Una task-force opportunamente commissionata dalla Movement Disorder Society (MDS) per valutare la possibilità di aggiornare la definizione di PD alla luce delle molteplici acquisizioni avvenute negli ultimi anni, ha avanzato una serie di criticità tra cui nuovamente quella inerente la classificazione della DLB ponendo il dubbio, al di là dell’arbitrarietà della “1 year rule”, finanche sulla appropriatezza di continuare a distinguere tra le due entità. Essi suggeriscono che la diagnosi di PD sia possibile anche in presenza di demenza, creando così una nuova prospettiva che semplificherebbe l’approccio diagnostico alla PD con la scomparsa del concetto di PDD e l’identificazione di un fenotipo PD (destinato nella maggioranza dei pazienti a complicarsi con la comparsa di demenza nel lungo termine) e di un possibile fenotipo PD-DLB (per quei pazienti finora etichettati come DLB) caratterizzato da un quadro dementigeno iniziale su cui si instaura secondariamente il parkinsonismo.

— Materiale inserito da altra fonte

(* ===== verification/Document.v ===== *)
(** * Documents and values in requests

    [validateDoc] of validation.go, which every stored document has passed, and the
    other readers of JSON in requests that take one value. *)

From S2P Require Import Prelude GoErrors Text Number Json JsonFacts JsonRoundtrip.

(** ** Documents (validation.go) *)

(** A second [Decode] finds the end of the input. *)
Definition ensureJSONEnd (rest : bytes) : res unit :=
  if atEOF rest then Ok () else Err (wrapf errInvalidDoc).

Definition validateDoc (body : bytes) (maxBytes : Z) : res bytes :=
  if maxBytes <? len body then Err errBodyTooLarge
  else if negb (utf8Valid body) then Err (wrapf errInvalidDoc)
  else
    match decodeJSON body with
    | None => Err (wrapf errInvalidDoc)
    | Some (value, rest) =>
        match value with
        | JObj _ =>
            _ ← ensureJSONEnd rest;
            canonical ← map_err wrapf (marshal value);
            if maxBytes <? len canonical then Err errBodyTooLarge else Ok canonical
        | _ => Err (wrapf errInvalidDoc)
        end
    end.

(** ** Query values (server.go) *)

Definition isScalar (v : json) : bool :=
  match v with JArr _ | JObj _ => false | _ => true end.

Definition decodeQueryValue (raw : bytes) : res json :=
  match decodeJSON raw with
  | None => Err EText
  | Some (value, rest) =>
      if negb (atEOF rest) then Err EText
      else if isScalar value then Ok value else Err EText
  end.

(** ** Theorems *)

Lemma decodeOne_obj body m :
  decodeOne body = Some (JObj m) <-> exists rest, decodeJSON body = Some (JObj m, rest) /\ atEOF rest = true.
Proof.
  unfold decodeOne. destruct (decodeJSON body) as [[v rest]|]; cbn [mbind option_bind].
  - destruct (atEOF rest) eqn:E; split.
    + intros [= ->]. by exists rest.
    + by intros (r & [= -> ->] & _).
    + done.
    + intros (r & [= -> ->] & ?). congruence.
  - split; [done|]. by intros (r & ? & _).
Qed.

(** What [validateDoc] does with a body that is one JSON object. *)
Lemma validateDoc_object body m out maxBytes :
  utf8Valid body = true -> decodeOne body = Some (JObj m) -> marshal (JObj m) = Ok out ->
  validateDoc body maxBytes
  = if (maxBytes <? len body) || (maxBytes <? len out) then Err errBodyTooLarge else Ok out.
Proof.
  intros Hu (rest & Hd & He)%decodeOne_obj Hm. unfold validateDoc.
  destruct (maxBytes <? len body); [done|]. cbn [orb]. rewrite Hu, Hd. cbn [negb].
  unfold ensureJSONEnd. rewrite He. cbn [mbind res_bind]. by rewrite Hm.
Qed.

Lemma validateDoc_other body maxBytes :
  len body <= maxBytes -> (utf8Valid body = false \/ forall m, decodeOne body <> Some (JObj m)) ->
  validateDoc body maxBytes = Err (wrapf errInvalidDoc).
Proof.
  intros Hl Hbad. unfold validateDoc. rewrite (proj2 (Z.ltb_ge _ _)) by done.
  destruct (utf8Valid body) eqn:Hu; [|done]. cbn [negb].
  destruct Hbad as [?|Hbad]; [done|].
  destruct (decodeJSON body) as [[v rest]|] eqn:Hd; [|done]. destruct v as [| | | | |m]; try done.
  unfold ensureJSONEnd. destruct (atEOF rest) eqn:He; [|done].
  destruct (Hbad m). apply decodeOne_obj. by exists rest.
Qed.

Lemma validateDoc_err body maxBytes e :
  validateDoc body maxBytes = Err e -> e = errBodyTooLarge \/ e = wrapf errInvalidDoc.
Proof.
  unfold validateDoc, ensureJSONEnd. destruct (_ <? _); [intros [= <-]; by left|].
  destruct (negb _); [intros [= <-]; by right|].
  destruct (decodeJSON body) as [[[| | | | |m] rest]|] eqn:E; try (intros [= <-]; by right).
  destruct (atEOF rest); [|intros [= <-]; by right].
  apply decodeJSON_wf in E. destruct (marshal_written _ _ (wfJson_text _ _ E)) as (out & -> & _). cbn.
  destruct (_ <? _); [intros [= <-]; by left|done].
Qed.

Lemma validateDoc_total body maxBytes : validateDoc body maxBytes <> OutOfFuel.
Proof.
  unfold validateDoc, ensureJSONEnd. destruct (_ <? _); [done|]. destruct (negb _); [done|].
  destruct (decodeJSON body) as [[[| | | | |m] rest]|] eqn:E; try done. destruct (atEOF rest); [|done].
  apply decodeJSON_wf in E. destruct (marshal_written _ _ (wfJson_text _ _ E)) as (out & -> & _). cbn.
  by destruct (_ <? _).
Qed.

(** What [validateDoc] does, by cases. *)
Lemma validateDoc_cases body maxBytes :
  match validateDoc body maxBytes with
  | Ok out =>
      len body <= maxBytes /\ len out <= maxBytes /\ utf8Valid body = true /\
      (exists m, decodeOne body = Some (JObj m) /\ decodeOne out = Some (JObj m)) /\
      validateDoc out maxBytes = Ok out
  | Err e =>
      e = errBodyTooLarge /\
        (maxBytes < len body \/
         exists m out, decodeOne body = Some (JObj m) /\ marshal (JObj m) = Ok out /\ maxBytes < len out) \/
      e = wrapf errInvalidDoc /\ (utf8Valid body = false \/ forall m, decodeOne body <> Some (JObj m))
  | OutOfFuel => False
  end.
Proof.
  destruct (Z.ltb_spec maxBytes (len body)) as [Hl|Hl].
  { unfold validateDoc. rewrite (proj2 (Z.ltb_lt _ _)) by done. left. split; [done|]. by left. }
  destruct (utf8Valid body) eqn:Hu; cycle 1.
  { rewrite validateDoc_other by (try left; done). right. split; [done|]. by left. }
  assert ((exists m, decodeOne body = Some (JObj m)) \/ forall m, decodeOne body <> Some (JObj m))
    as [[m Hm]|Hn].
  { destruct (decodeOne body) as [[| | | | |m]|]; [right; congruence..|left; by eexists|by right]. }
  - pose proof (decodeOne_wf _ _ Hm) as Hw.
    destruct (marshal_written _ _ (wfJson_text _ _ Hw)) as (out & Ho & Hou & _).
    pose proof (decodeOne_marshal _ _ Hw Ho) as Hd.
    rewrite (validateDoc_object body m out maxBytes Hu Hm Ho).
    rewrite (proj2 (Z.ltb_ge _ _)) by done. cbn [orb].
    destruct (Z.ltb_spec maxBytes (len out)) as [Hlo|Hlo].
    { left. split; [done|]. right. by exists m, out. }
    split; [done|]. split; [done|]. split; [done|]. split; [by exists m|].
    rewrite (validateDoc_object out m out maxBytes Hou Hd Ho).
    by rewrite (proj2 (Z.ltb_ge _ _)) by done.
  - rewrite validateDoc_other by (try right; done). right. split; [done|]. by right.
Qed.

(** C32: [validateDoc] accepts exactly the UTF-8 encodings of one JSON object
    within the limit, before and after canonicalisation; what it returns decodes to
    the same object and is canonical: validated again it stays as it is.  Its
    error is [errBodyTooLarge] or an [errInvalidDoc], never both, and encoding a
    decoded document never fails. *)
Theorem validateDoc_canonical body maxBytes :
  match validateDoc body maxBytes with
  | Ok out =>
      len body <= maxBytes /\ len out <= maxBytes /\ utf8Valid body = true /\
      (exists m, decodeOne body = Some (JObj m) /\ decodeOne out = Some (JObj m)) /\
      validateDoc out maxBytes = Ok out
  | Err e =>
      e = errBodyTooLarge /\
        (maxBytes < len body \/
         exists m out, decodeOne body = Some (JObj m) /\ marshal (JObj m) = Ok out /\ maxBytes < len out) \/
      e = wrapf errInvalidDoc /\ (utf8Valid body = false \/ forall m, decodeOne body <> Some (JObj m))
  | OutOfFuel => False
  end.
Proof. apply validateDoc_cases. Qed.

Lemma decodeQueryValue_ok raw v :
  decodeQueryValue raw = Ok v <-> decodeOne raw = Some v /\ isScalar v = true.
Proof.
  unfold decodeQueryValue, decodeOne. destruct (decodeJSON raw) as [[v' rest]|]; cbn [mbind option_bind].
  - destruct (atEOF rest); cbn [negb]; [|split; [done|by intros []]].
    destruct (isScalar v') eqn:E; (split; [|intros [[= ->] ?]; congruence]); [|done].
    by intros [= ->].
  - split; [done|by intros []].
Qed.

D’altra parte, nei nuovi criteri proposti dalla MDS per la diagnosi di PD la demenza è stata depennata dai criteri di esclusione, a differenza dei criteri della UK Brain Bank del 1992 in cui era esplicitamente riportata. Ne è emerso un rinnovato dibattito con la pronta risposta dei membri del Consorzio DLB a supportare le ragioni di questa distinzione, purchè imperfetta, ma ancora utile alla comunità sia clinica che scientifica.

In attesa che una migliore comprensione della relazione tra PD-PDD-DLB faccia chiarezza sull’argomento, ad oggi l’elemento cardine per discernere DLB e PDD resta la sequenza temporale demenza-parkinsonismo, per ora fondata nella 1–year rule. I nuovi criteri diagnostici della DLB mantengono in vigore tale limite, mancando di ridefinire quello sfumato confine tra le due entità ed esponendosi ulteriormente alle pressioni di quella parte del mondo scientifico che invoca una maggiore chiarezza diagnostica.

Tuttavia, nel loro report, gli stessi autori ammettono l’utilità, in talune occasioni, del ricorso a termini generici quali Malattia a Corpi di Lewy, aprendo la via ad un progressivo abbattimento della distinzione categorica tra DLB e PDD a favore della concezione di espressioni fenotipiche differenti di una stessa malattia nel contesto di uno spettro fenomenologico continuo. D’altronde, un processo analogo è stato fatto con l’Atrofia Multisistemica, alfa-sinucleinopatia alla stregua di PD e DLB, che rappresenta già un valido esempio di singola entità patologica che abbraccia al suo interno differenti entità cliniche.